Andreas is a person, Freddy is a person, Leetle Masha is a person, Dafyd is a person: one person?
(I don't think was true of 'hypostasis' btw prior to the Trinitarian debates: 'person' tells you what type of thing something is. To say that something is a substance, or an individual or aiui in modern Greek a hypostasis is not to say anything about it.)
Elsewhere in the thread you say that there seems to be a reluctance to agree to the term 'unitarian' when it fits. It seems to equally apply to you that you reject the phrase 'three Gods'.
Anyway, I wasn't going to comment on this thread any further, but a thought struck me.
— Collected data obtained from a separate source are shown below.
(* ===== verification/VmmProps.v ===== *)
(** * The paging theorems

    [map_page] with the recursion depth [MAP_FUEL] on every branch, the
    emulation of 1 GiB pages included; [map_pages]; the case in which a large
    page cannot be split; the empty page map.  Everything is stated through what
    the processor translates. *)

From S2P Require Import Prelude CInt Vmm.

Section Props.
Context {M : Type} `{TableLaws M}.
Variables pat gib : bool.
Variable pm : pagemap.

Abbreviation L := (pm_level pm).
Abbreviation top := (top_level pm).
Abbreviation tree := (WF L top).

(** Leaves above level 2 do not exist. *)
Lemma unsplit_2 s v : tree s -> unsplit L top s 2 v.
Proof.
  intros Hwf l t Hl Ht. destruct (wf_ent _ _ s Hwf l v t ltac:(lia) Ht) as (x & Hx & ->).
  rewrite is_large_enc by (done || lia). destruct x; try done. destruct Hx. lia.
Qed.

(** Without 1 GiB pages, 512 pages of 2 MiB. *)
Lemma map_page_emulated f s virt phys flags w nx fb :
  gib = false -> effective_flags pat flags = vmm_flags w nx (fb && pat) + 1 -> tree s -> page_args 2 virt phys ->
  res_post (mapped L top 2 (vn L virt) (2 ^ shift_of 2) phys (MkAttrs w nx (fb && pat) (fb && pat)) s)
    (fun msg => alloc_msg msg \/ msg = split_msg /\ exists v, vn L virt <= vn L v < vn L virt + 2 ^ shift_of 2 /\ fb_at pm s v)
    (map_page pat gib (S (S (S f))) pm s virt phys flags 2).
Proof.
  intros Hg Hfl Hwf (Hv & Hva & Hp & Hpa). pose proof (level_bounds pm) as HL. pose proof (unsplit_2 s virt Hwf) as Hun.
  assert (virt + 2 ^ shift_of 2 <= 2 ^ 64) as Hvt by (revert Hva; change (2 ^ shift_of 2) with 1073741824; dlia).
  pose proof (aligned_room 2 phys ltac:(lia) Hp Hpa) as Hpt.
  pose proof (vn_aligned L 2 virt ltac:(lia) Hva) as Hvn.
  remember (S (S f)) as f2 eqn:Ef2. cbn [map_page]. rewrite Hfl, Hg. cbn [Nat.eqb Size1GiB].
  assert (forall msg, map_err pm s 2 virt msg -> alloc_msg msg) as Herr by (intros msg [Ha|(_ & Hn & _)]; tauto).
  eapply res_post_bind; [eapply res_post_mono; [apply walk_top; try done; by left|done|by left; apply Herr]|].
  intros [pml4 s1] [Hg1 Ht1].
  eapply res_post_bind; [eapply res_post_mono; [apply (walk_step pm _ s s1 3%nat); try done; try lia; by left|done|by left; apply Herr]|].
  intros [pml3 s2] [Hg2 Ht2].
  apply (res_post_mono (mapped L top 1 (vn L virt) (512 * 2 ^ shift_of 1) phys (MkAttrs w nx (fb && pat) (fb && pat)) s2)
    (mapped L top 2 (vn L virt) (2 ^ shift_of 2) phys (MkAttrs w nx (fb && pat) (fb && pat)) s)
    (fun msg => alloc_msg msg \/ msg = split_msg /\ exists v, vn L virt <= vn L v < vn L virt + 2 ^ shift_of 2 /\ fb_at pm s v));
    [|intros s3 Hm3; eapply grown_mapped; [exact Hg2|]; apply (mapped_mono _ _ 1); [lia|exact Hm3]|done].
  change 0x40000000 with (512 * 2 ^ shift_of 1). change 0x200000 with (2 ^ shift_of 1).
  assert (2 ^ shift_of 2 = 512 * 2 ^ shift_of 1) as Esz by done. rewrite Esz in Hvt, Hpt, Hvn.
  apply (map_range_spec pm _ (fun _ => True)); try done; try lia; try apply Hg2.
  intros s3 k Hm3 _ Hk.
  destruct (sub_page pm 2 1 virt phys k ltac:(lia) ltac:(lia) ltac:(lia) Hva
    ltac:(by rewrite Esz) ltac:(lia) Hpa ltac:(by rewrite Esz) Hk)
    as (E1 & E2 & E3 & E4 & E5 & E6 & E7). pose proof (shift_pos 1).
  subst f2. change Size2MiB with 1%nat. eapply res_post_mono.
  - apply map_page_native; [lia|done|apply effective_flags_again|apply Hm3|].
    split; [done|]. split; [done|]. split; [|done]. split; [done|]. eapply Z.lt_le_trans; [|exact E4]. lia.
  - intros s4. by rewrite E6.
  - intros msg [Ha|(-> & _ & (p & w' & nx' & Hf))]; [by left|right]. split; [done|].
    exists (virt + k * 2 ^ shift_of 1). rewrite E6. split; [rewrite Esz; nia|].
    exists p, w', nx'. rewrite (mp_translate _ _ _ _ _ _ _ _ _ Hm3), E6, decide_False in Hf by lia.
    by rewrite (mp_translate _ _ _ _ _ _ _ _ _ Hg2), decide_False in Hf by lia.
Qed.

(** How mapping [n] bytes at [B] may panic. *)
Definition range_err (s : M) (B n : Z) (msg : string) : Prop :=
  alloc_msg msg \/ msg = split_msg /\ exists v, B <= vn L v < B + n /\ fb_at pm s v.

Lemma map_page_spec s virt phys w nx fb m :
  (m <= 2)%nat -> tree s -> page_args m virt phys ->
  res_post (mapped L top m (vn L virt) (2 ^ shift_of m) phys (MkAttrs w nx (fb && pat) (fb && pat)) s)
    (range_err s (vn L virt) (2 ^ shift_of m)) (map_page pat gib MAP_FUEL pm s virt phys (vmm_flags w nx fb) m).
Proof.
  intros Hm Hwf Ha. pose proof (effective_flags_spec pat w nx fb) as Hfl. pose proof (shift_pos m).
  destruct (decide (m = 2%nat /\ gib = false)) as [[-> Hg]|Hn]; [by apply map_page_emulated|].
  eapply res_post_mono; [apply map_page_native; try done; destruct gib; naive_solver|done|].
  intros msg [?|(-> & _ & Hf)]; [by left|right]. split; [done|]. exists virt. split; [lia|done].
Qed.
(** An error in a later part of a range is one of the range. *)
Lemma range_err_app m B i n total phys a s s1 msg :
  mapped L top m B i phys a s s1 -> 0 <= i -> i + n <= total -> range_err s1 (B + i) n msg -> range_err s B total msg.
Proof.
  intros Hmp Hi Hn [?|(-> & v & Hv & p & w & nx & Hf)]; [by left|right]. split; [done|].
  exists v. split; [lia|]. exists p, w, nx. by rewrite (mp_translate _ _ _ _ _ _ _ _ _ Hmp), decide_False in Hf by lia.
Qed.

(** One turn of the loop of [map_pages] with the page size it chose. *)
Lemma map_pages_turn m s s1 virt phys w nx fb i count :
  (m <= 2)%nat -> 0 <= virt < 2 ^ 64 -> 0 <= phys -> phys + count <= 2 ^ 48 -> vn L virt + count <= 2 ^ shift_of (S L) ->
  0 <= i -> 2 ^ shift_of m <= count - i -> (virt + i) mod 2 ^ shift_of m = 0 -> (phys + i) mod 2 ^ shift_of m = 0 ->
  let a := MkAttrs w nx (fb && pat) (fb && pat) in
  mapped L top 2 (vn L virt) i phys a s s1 ->
  res_post (mapped L top 2 (vn L virt) (i + 2 ^ shift_of m) phys a s) (range_err s (vn L virt) count)
    (map_page pat gib MAP_FUEL pm s1 (u64 (virt + i)) (u64 (phys + i)) (vmm_flags w nx fb) m).
Proof.
  intros Hm Hv Hp Hpt Hvt Hi Hroom Hva Hpa a Hmp. pose proof (shift_pos m).
  assert (u64 (phys + i) = phys + i) as -> by (apply Z.mod_small; lia).
  assert (virt + i < 2 ^ 64) as Hvi.
  { unfold vn in Hvt. revert Hvt. unfold pm_level. case_if.
    - change (2 ^ shift_of 5) with 144115188075855872. dlia.
    - change (2 ^ shift_of 4) with 281474976710656. dlia. }
  assert (u64 (virt + i) = virt + i) as -> by (apply Z.mod_small; lia).
  assert (vn L (virt + i) = vn L virt + i) as Ei by (apply vn_add; lia).
  eapply res_post_mono; [apply (map_page_spec s1 _ _ w nx fb m Hm)|..].
  - apply Hmp.
  - split_and!; try done; try lia.
  - intros s2 Hm2. rewrite Ei in Hm2. eapply mapped_app; [lia|lia|exact Hmp|]. by eapply mapped_mono.
  - intros msg. rewrite Ei. eapply range_err_app; [done|lia|lia].
Qed.

Lemma large_ok_spec virt phys i count m : (1 <= m <= 2)%nat -> 0 <= i <= count -> 
  0 <= virt < 2 ^ 64 -> 0 <= phys -> phys + count <= 2 ^ 48 ->
  large_ok virt phys i count (2 ^ shift_of m) = true ->
  2 ^ shift_of m <= count - i /\ (virt + i) mod 2 ^ shift_of m = 0 /\ (phys + i) mod 2 ^ shift_of m = 0.
Proof.
  intros Hm Hi Hv Hp Hpt. unfold large_ok. rewrite !land_low_mask. intros Ho. bool_hyps.
  assert (forall z, u64 z mod 2 ^ shift_of m = z mod 2 ^ shift_of m) as Hu.
  { intros z. unfold wrap. destruct m as [|[|[|m]]]; [lia| | |lia];
      change (2 ^ shift_of 1) with 2097152 || change (2 ^ shift_of 2) with 1073741824; dlia. }
  rewrite !Hu in *. done.
Qed.

Lemma map_pages_mapped s virt phys w nx fb count :
  tree s -> 0 <= virt < 2 ^ 64 -> 0 <= phys -> 0 <= count -> phys + count <= 2 ^ 48 ->
  vn L virt + count <= 2 ^ shift_of (S L) ->
  virt mod 4096 = 0 -> phys mod 4096 = 0 -> count mod 4096 = 0 ->
  res_post (mapped L top 2 (vn L virt) count phys (MkAttrs w nx (fb && pat) (fb && pat)) s)
    (range_err s (vn L virt) count) (map_pages pat gib pm s virt phys (vmm_flags w nx fb) count).
Proof.
  intros Hwf Hv Hp Hc Hpt Hvt Hva Hpa Hca. unfold map_pages. rewrite Hva, Hpa, Hca. cbn [negb orb Z.eqb].
  apply (loop_spec _ (fun '(s1, i) => 0 <= i <= count /\ i mod 4096 = 0 /\
    mapped L top 2 (vn L virt) i phys (MkAttrs w nx (fb && pat) (fb && pat)) s s1)).
  - intros [s1 i] (Hi & Hia & Hmp). unfold turn_ok, map_pages_body. case_if.
    { cbn [res_post]. by replace count with i by lia. }
    change 0x40000000 with (2 ^ shift_of 2). change 0x200000 with (2 ^ shift_of 1). change 0x1000 with (2 ^ shift_of 0).
    assert (forall m, (m <= 2)%nat -> 2 ^ shift_of m <= count - i -> (virt + i) mod 2 ^ shift_of m = 0 ->
      (phys + i) mod 2 ^ shift_of m = 0 ->
      turn_ok (fun _ => let! s2 := map_page pat gib MAP_FUEL pm s1 (u64 (virt + i)) (u64 (phys + i)) (vmm_flags w nx fb) m in
                        Ok (inl (s2, i + 2 ^ shift_of m)))
        (fun '(s1, i) => 0 <= i <= count /\ i mod 4096 = 0 /\
           mapped L top 2 (vn L virt) i phys (MkAttrs w nx (fb && pat) (fb && pat)) s s1)
        (fun '(_, i) => Z.max 0 (count - i))
        (mapped L top 2 (vn L virt) count phys (MkAttrs w nx (fb && pat) (fb && pat)) s)
        (range_err s (vn L virt) count) (s1, i)) as Ht.
    { intros m Hm Hroom Hvm Hpm. unfold turn_ok. pose proof (shift_pos m).
      eapply res_post_bind; [apply (map_pages_turn m s s1); try done; lia|]. intros s2 Hm2. cbn [res_post].
      split; [|lia]. split; [lia|]. split; [|done]. rewrite <- Zplus_mod_idemp_l, Hia, Z.add_0_l.
      apply (aligned_down 0 m); [lia|]. apply Z.mod_same. lia. }
    case_if; [apply (Ht 2%nat); [lia|by apply large_ok_spec in Hb0; [destruct_and!|lia..]..]|].
    case_if; [apply (Ht 1%nat); [lia|by apply large_ok_spec in Hb1; [destruct_and!|lia..]..]|].
    apply (Ht 0%nat); [lia|..]; change (2 ^ shift_of 0) with 4096; dlia.
  - split; [lia|]. split; [done|]. by apply mapped_nil.
  - cbn. lia.
Qed.

(** *** A page larger than [m] in the way *)
Definition large_over (s : M) (m : nat) (v : Z) : Prop :=
  exists l t, (m < l <= L)%nat /\ tbl L top s l v = Some t /\ PT_IS_LARGE (ent s t l v) = true.

Lemma next_is_table rec s k a b v m :
  tree s -> (1 <= k <= L)%nat -> tbl L top s k v = Some a -> tbl L top s (k - 1) v = Some b ->
  get_next_level rec s a v m k (entry_index v k) = Ok (b, s).
Proof.
  intros Hwf Hk Ha Hb. rewrite tbl_step in Hb by lia. replace (S (k - 1)) with k in Hb by lia. rewrite Ha in Hb.
  destruct (wf_ent _ _ s Hwf k v a ltac:(lia) Ha) as (x & Hx & He). rewrite He, next_table_enc in Hb by (done || lia).
  unfold get_next_level. rewrite entry_index_spec. unfold ent in He. rewrite He.
  pose proof (next_table_enc k x ltac:(lia) Hx) as Hn. unfold next_table in Hn. destruct x; [done| |done].
  destruct (PT_IS_TABLE _); [|done]. injection Hb as <-. destruct Hx as [Hp _]. cbn [encode].
  by destruct (table_bits p Hp) as (_ & _ & _ & _ & _ & _ & -> & _).
Qed.

Lemma next_is_fb rec s l t v m :
  tree s -> (m < l <= L)%nat -> tbl L top s l v = Some t -> PT_IS_LARGE (ent s t l v) = true -> fb_at pm s v ->
  get_next_level rec s t v m l (entry_index v l) = Panic split_msg.
Proof.
  intros Hwf Hl Ht Hlg (p & w & nx & Hf). destruct (wf_ent _ _ s Hwf l v t ltac:(lia) Ht) as (x & Hx & He).
  rewrite (translate_tbl L top s v l t Hwf ltac:(lia) Ht), (translate_enc s l t v x Hx He) in Hf.
  rewrite He, is_large_enc in Hlg by (done || lia). destruct x as [| |phys w' nx' fb]; [done..|].
  cbn [leaf_result] in Hf. injection Hf as _ -> -> ->. unfold get_next_level. rewrite entry_index_spec. unfold ent in He. rewrite He.
  pose proof (next_table_enc l _ ltac:(lia) Hx) as Hn. unfold next_table in Hn. destruct (PT_IS_TABLE _); [done|].
  rewrite (is_large_enc l _ ltac:(lia) Hx). pose proof Hx as (Hl2 & Hp & Hal). change VMM_MAX_LEVEL with 3%nat.
  rewrite (proj2 (Nat.leb_gt 3 l)), (proj2 (Nat.eqb_neq l 0)), (proj2 (Nat.leb_gt 3 m)) by lia. cbn [orb].
  rewrite !page_sizes_shift by lia. cbn [rbind]. destruct (leaf_addrs _ _ _ _ _ Hx) as (_ & _ & Ha).
  rewrite Ha by lia. rewrite land_low_mask.
  replace ((phys + 4096 * Z.b2z true) mod 2 ^ shift_of l) with 4096; [done|].
  destruct (leaf_level _ _ _ _ _ Hx) as (_ & [[-> _]|[[-> Hm']|[-> Hm']]]); [lia|..];
    change (2 ^ shift_of 1) with 2097152 || change (2 ^ shift_of 2) with 1073741824; cbn [Z.b2z]; dlia.
Qed.

Lemma fb_unsplittable f s m virt phys flags :
  tree s -> (m <= 1)%nat -> large_over s m virt -> fb_at pm s virt ->
  map_page pat gib (S f) pm s virt phys flags m = Panic split_msg.
Proof.
  intros Hwf Hm (l & t & Hl & Ht & Hlg) Hf. pose proof (level_bounds pm) as HL.
  assert (l <= 2)%nat as Hl2.
  { destruct (wf_ent _ _ s Hwf l virt t ltac:(lia) Ht) as (x & Hx & He). rewrite He, is_large_enc in Hlg by (done || lia).
    destruct x; try done. by destruct Hx. }
  assert (forall k, (l <= k <= L)%nat -> exists a, tbl L top s k virt = Some a) as Hab.
  { intros k Hk. destruct (tbl L top s k virt) as [a|] eqn:E; [by exists a|].
    by rewrite (tbl_none L top s virt k l E) in Ht by lia. }
  destruct (Hab 3%nat ltac:(lia)) as [t3 H3]. destruct (Hab 2%nat ltac:(lia)) as [t2 H2].
  cbn [map_page]. set (rec := map_page pat gib f pm).
  assert ((if levels pm =? 5 then get_next_level rec s top virt m 4 (entry_index virt 4) else Ok (top, s)) = Ok (t3, s)) as ->.
  { destruct (levels pm =? 5) eqn:E5.
    - assert (L = 4%nat) as EL by (unfold pm_level; by rewrite E5). apply next_is_table; [done|lia| |done].
      rewrite <- EL at 1. apply tbl_top.
    - assert (L = 3%nat) as EL by (unfold pm_level; by rewrite E5). rewrite <- EL, tbl_top in H3 at 1. by injection H3 as <-. }
  cbn [rbind]. rewrite (next_is_table rec s 3 t3 t2) by (done || lia). cbn [rbind].
  replace (m =? Size1GiB)%nat with false by (by destruct m as [|[|m]]; [..|lia]).
  destruct (decide (l = 2%nat)) as [->|Hn2].
  { rewrite H2 in Ht. injection Ht as ->. by rewrite (next_is_fb rec s 2 t virt m). }
  assert (l = 1%nat) as -> by lia. assert (m = 0%nat) as -> by lia.
  rewrite (next_is_table rec s 2 t2 t) by (done || lia). cbn [rbind Nat.eqb Size2MiB].
  by rewrite (next_is_fb rec s 1 t virt 0).
Qed.
End Props.

(** ** A new page map *)
Lemma empty_tbl {M : Type} `{TableLaws M} L top s l v :
  (forall i, slot_ok i -> pt_read s (top + 8 * i) = 0) -> (l < L)%nat -> tbl L top s l v = None.
Proof.
  intros Hz Hl. apply (tbl_none L top s v (L - 1)); [|lia|lia]. rewrite tbl_step by lia.
  replace (S (L - 1)) with L by lia. rewrite tbl_top. unfold next_table, ent. by rewrite Hz by apply index_slot.
Qed.

Lemma empty_wf {M : Type} `{TableLaws M} L top s :
  mem_ok s -> owned s top -> (forall i, slot_ok i -> pt_read s (top + 8 * i) = 0) ->
  WF L top s /\ forall v, translate s L top v = None.
Proof.
  intros Hm Ho Hz. assert (forall l v a, (l <= L)%nat -> tbl L top s l v = Some a -> l = L /\ a = top) as Ht.
  { intros l v a Hl E. destruct (decide (l = L)) as [->|]; [|by rewrite empty_tbl in E by (done || lia)].
    rewrite tbl_top in E. by injection E as <-. }
  split.
  - split; [done|..].
    + intros l v a Hl E. by destruct (Ht l v a Hl E) as [_ ->].
    + intros l v l' v' a Hl Hl' E E'. destruct (Ht l v a Hl E) as [-> _], (Ht l' v' a Hl' E') as [-> _].
      split; [done|apply same_top].
    + intros l v a Hl E. destruct (Ht l v a Hl E) as [-> ->]. exists Empty. split; [done|]. apply Hz, index_slot.
  - intros v. rewrite (translate_enc s L top v Empty); [done|done|]. apply Hz, index_slot.
Qed.

Lemma new_pagemap_spec {M : Type} `{TableLaws M} (s : M) (five : bool) :
  mem_ok s ->
  res_post (fun '(pm, s') => levels pm = (if five then 5 else 4) /\
      WF (pm_level pm) (top_level pm) s' /\ forall v, translate s' (pm_level pm) (top_level pm) v = None)
    alloc_msg (new_pagemap s five).
Proof.
  intros Hm. unfold new_pagemap. eapply res_post_bind; [by apply pt_alloc_ok|].
  intros [top s'] (Hm' & _ & Ho & Hz & _). cbn [res_post levels top_level]. split; [done|]. by apply empty_wf.
Qed.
Human is probably not the best example to distinguish between substance and nature. We might be better off using iguanas as an example.
There is a sense in which all humans do have a common good and share a common destiny. In particular, humanity is only fully predicated of Jesus.[1] The rest of us only achieve our common good by participation in Jesus. So there is a sense of 'humanity' in which 'humanity' is a single substance, in that we can only think it truly if we think it all together.
Most uses of 'man does such and such' or 'humanity is such and such', however, are false, since they ascribe common agency to all human beings, which does not apply except by participation in Jesus.
(A substance is something such that if we think it truly we think it all. If you have two substances then you can think one truly without thinking the other. I put it to you that this isn't true of God: you cannot think any person of the Trinity truly without also thinking the other persons.)
Now if you have three iguanas, by contrast, one in the wild, one in a zoo in London and one in a zoo in New York, then they don't have any common good. So there are clearly three substances - three iguanas, and only one nature.
quote:
It seems to me that what you call trinitarianism is unitarianism and to say the opposite is irrational. Saying that God is "one in three" in any other way than "one nature in three persons" is not surprising... it is irrational. And when something is irrational, you cannot go to "mystery" and "paradox". Mystery can be spoken of only in cases of supra-rational situations... Not of irrational situations.
I don't think that you can really take this line consistently. You've already said that if you aren't holy you can't understand the Scriptures using reason alone, and that that was the heretics' problem. In which case, you can't turn around and say some things are superrational and other things are irrational without further comment.
In fact, I think your position is even weaker than that, since we can explain specifically why you think it's irrational when it isn't.
When we learn how to talk about persons and things, we learn from corporeal things, bodies. Everything we know according to normal language is based on our experience of bodies. But God is not a corporeal thing, and so is not extended in space, does not exclude other substances from an area of space, does not have parts, and so on. But our imagination isn't set up to cope with that.
Now when it comes to corporeal bodies we have one person one substance. (But what of Siamese twins who share vital organs?) But there are decent reasons to suppose that this is because of the corporeal body, not because of the nature of personhood.
Dafyd
[1] Either because our humanity is damaged by sin, or because our proper end is in the technical sense supernatural.